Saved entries
Lemma sample_prepareDraw (attributes : VertexAttributes) :
  ∃ g1, @prepareDraw love_headers ideal_driver attributes sample_buffers None
          PRIMITIVE_TRIANGLES CULL_BACK sample_backend = Done () g1.
Proof.
  eexists. eapply @prepareDraw_unfold.
  - eapply @ensure_miss.
    + apply lookup_empty.
    + cbn; unfold MAX_FRAMES_IN_FLIGHT; lia.
    + reflexivity.
  - cbn; unfold MAX_FRAMES_IN_FLIGHT; lia.
Qed.

Lemma C1_drawQuads_batches_witness :
  ∃ g' events,
    @drawQuads love_headers ideal_driver 3 10 40000 layout_position_color
      sample_buffers None sample_backend = Done () g'
    ∧ trace g' = trace sample_backend ++ events
    ∧ filter (λ e, is_CmdDrawIndexed e = true) events
      = quad_draws 0 16383 10 40000
    ∧ length (quad_draws 0 16383 10 40000) = 3%nat.
Proof.
  eapply (@C1_drawQuads_batches love_headers ideal_driver 3 10 40000
            layout_position_color sample_buffers None sample_backend).
  - vm_compute. reflexivity.
  - vm_compute. discriminate.
  - vm_compute. discriminate.
  - vm_compute. discriminate.
  - vm_compute. discriminate.
  - vm_compute. discriminate.
  - eapply @prepareDraw_unfold.
    + eapply @ensure_miss; [apply lookup_empty | cbn; unfold MAX_FRAMES_IN_FLIGHT; lia | reflexivity].
    + cbn; unfold MAX_FRAMES_IN_FLIGHT; lia.
  - vm_compute. lia.
Defined.

(** With 16385 quads the first draw has 16383 quads, not 16384, and the
    second one starts at vertex 65532, not 65536. *)
Lemma C1_counterexample :
  ¬ @drawQuads_batches_as_claimed love_headers ideal_driver 0 16385.
Proof.
  intros Hclaim.
  destruct (sample_prepareDraw layout_position_color) as [g1 Hprep].
  destruct (@C1_drawQuads_batches love_headers ideal_driver 2 0 16385
              layout_position_color sample_buffers None sample_backend g1)
    as (g' & events & Hdone & Htrace & Hdraws & _);
    try (vm_compute; first [reflexivity | discriminate | lia]); [exact Hprep |].
  destruct (Hclaim _ _ _ _ _ _ Hdone) as (events' & Htrace' & Hdraws').
  rewrite Htrace in Htrace'. apply app_inv_head in Htrace' as <-.
  rewrite Hdraws in Hdraws'. vm_compute in Hdraws'. discriminate Hdraws'.
Qed.

(** ** Index types of indexed draws *)

Section IndexedDraws.
Context `{LoveHeaders} `{Driver}.

(** C9: an indexed draw whose index type is neither 16-bit nor 32-bit
    throws, and records neither a draw nor the binding of an index buffer;
    the exception is "unknown Index Data type" as soon as the preparation
    of the draw has gone through.  For the two supported types the
    translation of the index type returns. *)
Theorem C9_unknown_index_type (cmd : DrawIndexedCommand) (g : Graphics) :
  (dic_indexType cmd ≠ INDEX_UINT16 → dic_indexType cmd ≠ INDEX_UINT32 →
   getVulkanIndexBufferType (dic_indexType cmd)
     = Throws (love_Exception "unknown Index Data type")
   ∧ (∃ e g' events,
        draw_indexed cmd g = Thrown e g'
        ∧ trace g' = trace g ++ events
        ∧ Forall (λ ev, is_draw_command ev = false) events)
   ∧ (∀ g1,
        prepareDraw (dic_attributes cmd) (dic_buffers cmd) (dic_texture cmd)
          (dic_primitiveType cmd) (dic_cullMode cmd) g = Done () g1 →
        draw_indexed cmd g
          = Thrown (love_Exception "unknown Index Data type") g1))
  ∧ (dic_indexType cmd = INDEX_UINT16 ∨ dic_indexType cmd = INDEX_UINT32 →
     ∃ t, getVulkanIndexBufferType (dic_indexType cmd) = Returns t).
Proof.
  split; [| apply getVulkanIndexBufferType_supported].
  intros H16 H32.
  pose proof (getVulkanIndexBufferType_unsupported _ H16 H32) as Hthrows.
  split; [exact Hthrows |].
  assert (Hafter : ∀ g1,
    prepareDraw (dic_attributes cmd) (dic_buffers cmd) (dic_texture cmd)
      (dic_primitiveType cmd) (dic_cullMode cmd) g = Done () g1 →
    draw_indexed cmd g = Thrown (love_Exception "unknown Index Data type") g1).
  { intros g1 Hprep. unfold draw_indexed.
    rewrite bind_Done_l with (1 := Hprep).
    rewrite bind_Done_l
      with (1 := at_currentFrame_Done g1 (prepareDraw_Done_slot _ _ _ _ _ _ _ Hprep)).
    rewrite Hthrows. apply bind_lift_Throws. }
  split; [| exact Hafter].
  pose proof (prepareDraw_prepared (dic_attributes cmd) (dic_buffers cmd)
                (dic_texture cmd) (dic_primitiveType cmd) (dic_cullMode cmd) g)
    as Hprepared.
  pose proof (prepareDraw_terminates (dic_attributes cmd) (dic_buffers cmd)
                (dic_texture cmd) (dic_primitiveType cmd) (dic_cullMode cmd) g)
    as Hends.
  destruct (prepareDraw _ _ _ _ _ g) as [[] g1 | e g1 |] eqn:Hprep; [| | done].
  - destruct Hprepared as [_ (events & Htrace & Hno)].
    exists (love_Exception "unknown Index Data type"), g1, events.
    split; [by apply Hafter | done].
  - destruct Hprepared as [_ (events & Htrace & Hno)].
    exists e, g1, events. split; [| done].
    unfold draw_indexed. by rewrite bind_unfold, Hprep.
Qed.
End IndexedDraws.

To do.
Retype all the data, keeping every character the same.

Solution to the exercise.
Lemma sample_prepareDraw (attributes : VertexAttributes) :
  ∃ g1, @prepareDraw love_headers ideal_driver attributes sample_buffers None
          PRIMITIVE_TRIANGLES CULL_BACK sample_backend = Done () g1.
Proof.
  eexists. eapply @prepareDraw_unfold.
  - eapply @ensure_miss.
    + apply lookup_empty.
    + cbn; unfold MAX_FRAMES_IN_FLIGHT; lia.
    + reflexivity.
  - cbn; unfold MAX_FRAMES_IN_FLIGHT; lia.
Qed.

Lemma C1_drawQuads_batches_witness :
  ∃ g' events,
    @drawQuads love_headers ideal_driver 3 10 40000 layout_position_color
      sample_buffers None sample_backend = Done () g'
    ∧ trace g' = trace sample_backend ++ events
    ∧ filter (λ e, is_CmdDrawIndexed e = true) events
      = quad_draws 0 16383 10 40000
    ∧ length (quad_draws 0 16383 10 40000) = 3%nat.
Proof.
  eapply (@C1_drawQuads_batches love_headers ideal_driver 3 10 40000
            layout_position_color sample_buffers None sample_backend).
  - vm_compute. reflexivity.
  - vm_compute. discriminate.
  - vm_compute. discriminate.
  - vm_compute. discriminate.
  - vm_compute. discriminate.
  - vm_compute. discriminate.
  - eapply @prepareDraw_unfold.
    + eapply @ensure_miss; [apply lookup_empty | cbn; unfold MAX_FRAMES_IN_FLIGHT; lia | reflexivity].
    + cbn; unfold MAX_FRAMES_IN_FLIGHT; lia.
  - vm_compute. lia.
Defined.

(** With 16385 quads the first draw has 16383 quads, not 16384, and the
    second one starts at vertex 65532, not 65536. *)
Lemma C1_counterexample :
  ¬ @drawQuads_batches_as_claimed love_headers ideal_driver 0 16385.
Proof.
  intros Hclaim.
  destruct (sample_prepareDraw layout_position_color) as [g1 Hprep].
  destruct (@C1_drawQuads_batches love_headers ideal_driver 2 0 16385
              layout_position_color sample_buffers None sample_backend g1)
    as (g' & events & Hdone & Htrace & Hdraws & _);
    try (vm_compute; first [reflexivity | discriminate | lia]); [exact Hprep |].
  destruct (Hclaim _ _ _ _ _ _ Hdone) as (events' & Htrace' & Hdraws').
  rewrite Htrace in Htrace'. apply app_inv_head in Htrace' as <-.
  rewrite Hdraws in Hdraws'. vm_compute in Hdraws'. discriminate Hdraws'.
Qed.

(** ** Index types of indexed draws *)

Section IndexedDraws.
Context `{LoveHeaders} `{Driver}.

(** C9: an indexed draw whose index type is neither 16-bit nor 32-bit
    throws, and records neither a draw nor the binding of an index buffer;
    the exception is "unknown Index Data type" as soon as the preparation
    of the draw has gone through.  For the two supported types the
    translation of the index type returns. *)
Theorem C9_unknown_index_type (cmd : DrawIndexedCommand) (g : Graphics) :
  (dic_indexType cmd ≠ INDEX_UINT16 → dic_indexType cmd ≠ INDEX_UINT32 →
   getVulkanIndexBufferType (dic_indexType cmd)
     = Throws (love_Exception "unknown Index Data type")
   ∧ (∃ e g' events,
        draw_indexed cmd g = Thrown e g'
        ∧ trace g' = trace g ++ events
        ∧ Forall (λ ev, is_draw_command ev = false) events)
   ∧ (∀ g1,
        prepareDraw (dic_attributes cmd) (dic_buffers cmd) (dic_texture cmd)
          (dic_primitiveType cmd) (dic_cullMode cmd) g = Done () g1 →
        draw_indexed cmd g
          = Thrown (love_Exception "unknown Index Data type") g1))
  ∧ (dic_indexType cmd = INDEX_UINT16 ∨ dic_indexType cmd = INDEX_UINT32 →
     ∃ t, getVulkanIndexBufferType (dic_indexType cmd) = Returns t).
Proof.
  split; [| apply getVulkanIndexBufferType_supported].
  intros H16 H32.
  pose proof (getVulkanIndexBufferType_unsupported _ H16 H32) as Hthrows.
  split; [exact Hthrows |].
  assert (Hafter : ∀ g1,
    prepareDraw (dic_attributes cmd) (dic_buffers cmd) (dic_texture cmd)
      (dic_primitiveType cmd) (dic_cullMode cmd) g = Done () g1 →
    draw_indexed cmd g = Thrown (love_Exception "unknown Index Data type") g1).
  { intros g1 Hprep. unfold draw_indexed.
    rewrite bind_Done_l with (1 := Hprep).
    rewrite bind_Done_l
      with (1 := at_currentFrame_Done g1 (prepareDraw_Done_slot _ _ _ _ _ _ _ Hprep)).
    rewrite Hthrows. apply bind_lift_Throws. }
  split; [| exact Hafter].
  pose proof (prepareDraw_prepared (dic_attributes cmd) (dic_buffers cmd)
                (dic_texture cmd) (dic_primitiveType cmd) (dic_cullMode cmd) g)
    as Hprepared.
  pose proof (prepareDraw_terminates (dic_attributes cmd) (dic_buffers cmd)
                (dic_texture cmd) (dic_primitiveType cmd) (dic_cullMode cmd) g)
    as Hends.
  destruct (prepareDraw _ _ _ _ _ g) as [[] g1 | e g1 |] eqn:Hprep; [| | done].
  - destruct Hprepared as [_ (events & Htrace & Hno)].
    exists (love_Exception "unknown Index Data type"), g1, events.
    split; [by apply Hafter | done].
  - destruct Hprepared as [_ (events & Htrace & Hno)].
    exists e, g1, events. split; [| done].
    unfold draw_indexed. by rewrite bind_unfold, Hprep.
Qed.
End IndexedDraws.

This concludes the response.